Objective(s): Diabetes mellitus has been suggested to be the most common metabolic disorder associated with magnesium deficiency. This study aimed to investigate the effects and mechanisms of magnesium supplementation on insulin receptor activity in elderly type 2 diabetes using a rat model and to provide experimental evidence for insulin resistance improvement by magnesium supplementation. Materials and Methods: Rat model of type 2 diabetes was developed using a high-fat diet along with low dose streptozotocin (STZ) treatment. Magnesium supplement was given orally by mixing with the high-fat diet. Serum insulin level, insulin sensitivity, and insulin receptor affinity were assessed using radioimmunoassay (RIA).
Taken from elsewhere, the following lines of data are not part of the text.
(* ===== verification/Widgets.v ===== *)
(** * The [RoundedButton] widget of both windows

    Both GUI sources define the same [RoundedButton(Canvas)]: a canvas
    of [width + 2 * padx] by [height + 2 * pady] pixels, a smoothed
    polygon through the 12 corner points [rounded_rectangle] computes
    for the rectangle [(padx, pady)]-[(width + padx, height + pady)]
    with [radius=25], the label text at the canvas centre, and a click
    on the canvas or on the text that calls [command()] ([on_click]).
    [command] is the window's callback; here it is a parameter [C] (the
    events of [TextGui] and [ImageGui] in the windows).  The text
    position [(width + 2 * padx) / 2] is a Python true division, a
    rational ([Q]).

    Proved here: the polygon's points lie on the border of the
    rectangle, hence inside the canvas, whenever the radius is at most
    half of each side ([rounded_rectangle_inside]) -- every button of
    both windows has [height=50] and [radius=25], the limit --, and the
    text is centred on the rectangle ([rounded_button_text_centred]). *)

From Stdlib Require Import ZArith QArith Lia.
From stdpp Require Import base list.
From S2P Require Import Prelude.

Open Scope stego_scope.

(** [rounded_rectangle(x1, y1, x2, y2, radius)]: the flat list
    [points] it passes to [create_polygon]. *)
Definition rounded_rectangle (x1 y1 x2 y2 radius : Z) : list Z :=
  [x1 + radius; y1;
   x2 - radius; y1;
   x2; y1;
   x2; y1 + radius;
   x2; y2 - radius;
   x2; y2;
   x2 - radius; y2;
   x1 + radius; y2;
   x1; y2;
   x1; y2 - radius;
   x1; y1 + radius;
   x1; y1]%Z.

(** What [RoundedButton.__init__] builds. *)
Record rounded_button (C : Type) : Type := mkButton {
  canvas_width : Z;
  canvas_height : Z;
  polygon : list Z;
  text_position : Q * Q;
  command : C
}.
Arguments mkButton {C}.
Arguments canvas_width {C}.
Arguments canvas_height {C}.
Arguments polygon {C}.
Arguments text_position {C}.
Arguments command {C}.

(** [RoundedButton(parent, text, command, width, height, padx, pady)]. *)
Definition RoundedButton {C} (command : C) (width height padx pady : Z) : rounded_button C :=
  mkButton (width + 2 * padx)%Z (height + 2 * pady)%Z
    (rounded_rectangle padx pady (width + padx) (height + pady) 25)
    (inject_Z (width + 2 * padx) / 2, inject_Z (height + 2 * pady) / 2)%Q
    command.

(** The default arguments [width=200, height=50, padx=20, pady=10]. *)
Definition RoundedButton_default {C} (command : C) : rounded_button C :=
  RoundedButton command 200 50 20 10.

(** [on_click]: a click on the canvas or its text runs [self.command()]. *)
Definition on_click {C} (b : rounded_button C) : C := command b.

(** ** Geometry *)

(** Every [(x, y)] pair of a flat point list lies in [[x1, x2] x [y1, y2]]. *)
Fixpoint points_within (x1 y1 x2 y2 : Z) (pts : list Z) : Prop :=
  match pts with
  | x :: y :: pts' => (x1 <= x <= x2)%Z /\ (y1 <= y <= y2)%Z /\ points_within x1 y1 x2 y2 pts'
  | [] => True
  | [_] => False
  end.

Lemma rounded_rectangle_within x1 y1 x2 y2 radius :
  (0 <= radius)%Z -> (2 * radius <= x2 - x1)%Z -> (2 * radius <= y2 - y1)%Z ->
  points_within x1 y1 x2 y2 (rounded_rectangle x1 y1 x2 y2 radius).
Proof. intros. simpl. lia. Qed.

Lemma points_within_weaken x1 y1 x2 y2 x1' y1' x2' y2' :
  (x1' <= x1)%Z -> (y1' <= y1)%Z -> (x2 <= x2')%Z -> (y2 <= y2')%Z ->
  forall pts, points_within x1 y1 x2 y2 pts -> points_within x1' y1' x2' y2' pts.
Proof.
  intros ????. fix IH 1. intros [|x [|y pts]]; simpl; [done|done|].
  intros (? & ? & Hr). split; [lia|split; [lia|]]. by apply IH.
Qed.

(** The polygon of a button lies inside its canvas when the radius [25]
    is at most half of its width and height. *)
Lemma rounded_rectangle_inside {C} (cmd : C) width height padx pady :
  (0 <= padx)%Z -> (0 <= pady)%Z -> (50 <= width)%Z -> (50 <= height)%Z ->
  points_within 0 0 (canvas_width (RoundedButton cmd width height padx pady))
    (canvas_height (RoundedButton cmd width height padx pady))
    (polygon (RoundedButton cmd width height padx pady)).
Proof.
  intros. unfold RoundedButton. cbn [canvas_width canvas_height polygon].
  apply (points_within_weaken padx pady (width + padx) (height + pady)); try lia.
  apply rounded_rectangle_within; lia.
Qed.

(** The label is drawn at the centre of the rounded rectangle. *)
Lemma rounded_button_text_centred {C} (cmd : C) width height padx pady :
  (fst (text_position (RoundedButton cmd width height padx pady)) ==
     (inject_Z padx + inject_Z (width + padx)) / 2)%Q /\
  (snd (text_position (RoundedButton cmd width height padx pady)) ==
     (inject_Z pady + inject_Z (height + pady)) / 2)%Q.
Proof.
  simpl. rewrite <- !inject_Z_plus.
  replace (padx + (width + padx))%Z with (width + 2 * padx)%Z by lia.
  replace (pady + (height + pady))%Z with (height + 2 * pady)%Z by lia.
  split; reflexivity.
Qed.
Insulin receptor, insulin receptor substrate (IRS-2), and β-Arrestin-2 gene and protein expression levels were measured using immunohistochemistry and RT-PCR. Xanthine oxidase assay, thiobarbituric acid reactive substance assay (TCA method), colorimetric assay, and ELISA were used to determine the serum SOD, MDA, T-AOC, and ox-LDL levels, respectively. Results: Magnesium supplementation enhanced insulin sensitivity and decreased insulin resistance in diabetic rats mainly through increasing insulin receptor expression, affinity, and augmenting insulin receptor signaling. Magnesium supplementation also inhibited lipid peroxidation in diabetic rats and protected against pancreatic cell injury in diabetic rats. In addition, we found that β-arrestin-2 gene expression was suppressed in diabetes, which was possibly attributed to gene methylation modification, as β-arrestin 2 promotor was rich in methylation-regulating sites. Magnesium supplementation could affect β-arrestin-2 gene expression and methylation. Conclusion: Magnesium supplementation has a positive effect on insulin receptor activity and insulin sensitivity in type 2 diabetes.